My parents were working class people. Growing up, I didn’t know anyone with a college degree, or in a professional position. Education was not valued in my community, my family, or my peer group.

Due to issues of addiction and mental illness in my family, I ended up on my own and was homeless by around 15 years of age. I dropped out of high school because I had a hard time getting there, and because it didn’t matter to me. For me, school was meaningless, and the kids were pretty mean. I tried to fit in, but I was very introverted, emotionally crushed by my parents, and I could never really get the hang of small talk. The other kids thought I was weird, because I was.

Some guys I knew used to break into cars at the university during class sessions when they were very desperate for money. Once they brought back a briefcase that had combination locks on the latches. They were very careful not to break it open and it took them a long time to pick the locks. I think they were envisioning stacks of cash or something would be inside. When they finally got it open, all that was inside was an old-school solar powered calculator, a ruler, and a black notebook. Quite disappointed, they immediately lost interest, and moved on to something else.

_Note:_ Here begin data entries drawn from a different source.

Lemma pruneFeeders_spec (ids : gset nat) (edges : list Edge) (W : list Node) :
  forall F : gset nat,
  exists F' : gset nat,
    List.fold_left (pruneStep (reachFuel edges) (succsInWindow ids edges)) W (Some F)
    = Some F'
    /\ F' ⊆ F
    /\ (forall n, n ∈ F -> n ∉ F' ->
                  exists m, m ∈ F' /\ m <> n /\ walk ids edges n m)
    /\ (forall x, List.In x W -> Node.id x ∈ F' ->
                  forall m, m ∈ F' -> m <> Node.id x -> ~ walk ids edges (Node.id x) m).
Proof.
  induction W as [|x W IH]; intros F; cbn [List.fold_left].
  - exists F. split; [reflexivity|]. split; [reflexivity|].
    split; [intros n H1 H2; contradiction | intros x []].
  - unfold pruneStep at 2.
    destruct (bool_decide (Node.id x ∈ F)) eqn:Ex; cbn [negb].
    2:{ apply bool_decide_eq_false in Ex.
        destruct (IH F) as (F' & -> & Hsub & Hdrop & Hkeep).
        exists F'. split; [reflexivity|]. split; [exact Hsub|].
        split; [exact Hdrop|].
        intros y [<- | Hy]; [|now apply Hkeep].
        intros Hin. exfalso. apply Ex, Hsub, Hin. }
    apply bool_decide_eq_true in Ex.
    destruct (canReachFeeder_spec ids edges (Node.id x) F) as (b & -> & Hb).
    destruct b.
    + destruct (proj1 Hb eq_refl) as (m & Hm & Hne & Hw).
      destruct (IH (F ∖ {[Node.id x]})) as (F' & -> & Hsub & Hdrop & Hkeep).
      exists F'. split; [reflexivity|].
      assert (Hnot : Node.id x ∉ F').
      { intros Hin. apply Hsub, elem_of_difference in Hin as [_ Hin].
        apply Hin. now apply elem_of_singleton. }
      split; [intros n Hn; apply Hsub, elem_of_difference in Hn; tauto|].
      split.
      * intros n Hn Hn'.
        destruct (decide (n = Node.id x)) as [-> | Hnx].
        -- destruct (decide (m ∈ F')) as [Hm' | Hm']; [now exists m|].
           destruct (Hdrop m) as (m' & Hm1 & Hm2 & Hm3); [|exact Hm'|].
           { apply elem_of_difference. split; [exact Hm|].
             now rewrite elem_of_singleton. }
           exists m'. split; [exact Hm1|]. split; [congruence|].
           eapply tc_transitive; [exact Hw | exact Hm3].
        -- apply Hdrop; [|exact Hn'].
           apply elem_of_difference. split; [exact Hn|].
           now rewrite elem_of_singleton.
      * intros y [<- | Hy]; [contradiction | now apply Hkeep].
    + destruct (IH F) as (F' & -> & Hsub & Hdrop & Hkeep).
      exists F'. split; [reflexivity|]. split; [exact Hsub|].
      split; [exact Hdrop|].
      intros y [<- | Hy]; [|now apply Hkeep].
      intros _ m Hm Hne Hw.
      assert (Hr : reachesFeeder ids edges (Node.id x) F).
      { exists m. split; [now apply Hsub|]. split; [exact Hne | exact Hw]. }
      apply Hb in Hr. discriminate.
Qed.
Lemma WithGitRepoAt_order_and_prefix_witness :
  WithGitRepoAt (reverse (map_to_list minimalGitRepoFiles)) "sub/"
    ({[ "a.txt" := "A" ]} : gmap string string)
  = WithGitRepoAt (map_to_list minimalGitRepoFiles) "sub" {[ "a.txt" := "A" ]}.
Proof.
  assert (visits (reverse (map_to_list minimalGitRepoFiles))) as Hr.
  { unfold visits. apply reverse_Permutation. }
  destruct (WithGitRepoAt_order_and_prefix
              (reverse (map_to_list minimalGitRepoFiles))
              (map_to_list minimalGitRepoFiles) "sub"
              ({[ "a.txt" := "A" ]} : gmap string string)
              Hr visits_map_to_list) as (H1 & _ & H3).
  rewrite <- H1. symmetry. exact H3.
Defined.

Lemma LoadDirContents_files_witness :
  LoadDirWithoutMode (λ _ _ _, 384%N) examples.goldenTrees
    "/tpl/testdata/golden/basic/data"
  = Ok (Some {[ ".abc/stdout" := "hello"; "a.txt" := "A"; "b.txt" := "B" ]}).
Proof.
  destruct (LoadDirContents (λ _ _ _, 384%N) examples.goldenTrees
              "/tpl/testdata/golden/basic/data") as [[out|]|e] eqn:H;
    [|by vm_compute in H|by vm_compute in H].
  destruct (LoadDirContents_files _ examples.goldenTrees
              "/tpl/testdata/golden/basic/data" _ out eq_refl H)
    as (_ & _ & -> & _).
  vm_compute in H. injection H as <-. vm_compute. reflexivity.
Defined.

(** A file that cannot be read ends the test. *)
Example LoadDirContents_unreadable :
  LoadDirWithoutMode (λ _ _ _, 384%N) examples.lockedTrees
    "/tmp/r/testdata/golden/locked/data"
  = Err (ErrWrap "WalkDir()" (ErrWrap "ReadFile()" ErrPermission)).
Proof. vm_compute. reflexivity. Qed.

Lemma WriteAll_LoadDir_round_trip_witness :
  let files : gmap string string := {[ "a.txt" := "A"; "dir/b.txt" := "B" ]} in
  ∃ fs',
    WriteAllDefaultMode map_to_list "/tmp/t" files ∅ = Ok fs' ∧
    LoadDirWithoutMode (λ _ _ _, 384%N) fs' "/tmp/t" = Ok (Some files).
Proof.
  intros files.
  destruct (WriteAllDefaultMode map_to_list "/tmp/t" files ∅) as [fs'|e] eqn:Hw;
    [|by vm_compute in Hw].
  exists fs'. split; [done|].
  assert (∀ key, is_Some (files !! key) → relativeKey key) as Hkeys.
  { intros key [contents Hkey]. apply elem_of_map_to_list in Hkey.
    vm_compute in Hkey.
    apply elem_of_cons in Hkey as [[= -> _]|Hkey].
    { exists ["a.txt"]. split; [done|]. split; [|vm_compute; reflexivity].
      constructor; [vm_compute; reflexivity|]. constructor. }
    apply elem_of_cons in Hkey as [[= -> _]|Hkey].
    { exists ["dir"; "b.txt"]. split; [done|]. split; [|vm_compute; reflexivity].
      constructor; [vm_compute; reflexivity|].
      constructor; [vm_compute; reflexivity|]. constructor. }
    apply elem_of_nil in Hkey. destruct Hkey. }
  destruct (WriteAll_LoadDir_round_trip map_to_list (λ _ _ _, 384%N)
              (λ m, reflexivity _) ∅ fs' "/tmp/t" files
              (lookup_empty _) Hkeys Hw)
    as [-> _].
  destruct (decide (files = ∅)) as [He|]; [|done].
  apply (f_equal (λ m : gmap string string, m !! "a.txt")) in He.
  vm_compute in He. done.
Defined.

(** Two keys of which one lies below the other cannot both be written. *)
Example WriteAll_file_below_file :
  is_Ok (WriteAllDefaultMode map_to_list "/tmp/t"
           {[ "a" := "A"; "a/b" := "B" ]} ∅) = false.
Proof. vm_compute. reflexivity. Qed.

End testutil_facts.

I picked up the notebook flipped through the pages. It was page after page of small very neat printing. There was a name inside the front cover, which I can’t remember other than that it was a man’s name. I started reading and was entranced. I remember thinking as I read the words, that these were things I had thought about, concepts and ideas that I had never talked about with anyone. I think it was psychology or philosophy, but I  don’t quite remember the content. What I do remember was the powerful connection I felt to this person. It was as if he were right there talking to me about things that I never knew other people even thought about.

So I read the whole thing. Front to back. I thought at the time it was a student’s notes, but now that I’ve been through a whole lot of school, I believe it was probably a TA, or a professor’s class notes.

While I was reading that notebook, I could clearly envision myself in college. I imagined it to be a very civilized place where people exchanged ideas and learned from each other. I had never in my life thought about attending college, but now I firmly believed that this was a place where I might fit in and the thought was astounding. I didn’t even have a high school diploma, and the chances of me getting one were less than zero.

I kept the notebook for a short while, but lost it somewhere within the next few weeks. However, I never lost the feeling I had when I read what was written inside; I felt like someone understood me, and the things I thought about, and I absolutely knew that I would go to college.

Then, lots of life happened and college stayed in the back of my mind for almost twenty years. When I finally enrolled in a community college I was in my early thirties, with four (amazingly wonderful) kids. I loved it. Long story short, I transferred to the University and went as far as possible earning a PhD in 2011.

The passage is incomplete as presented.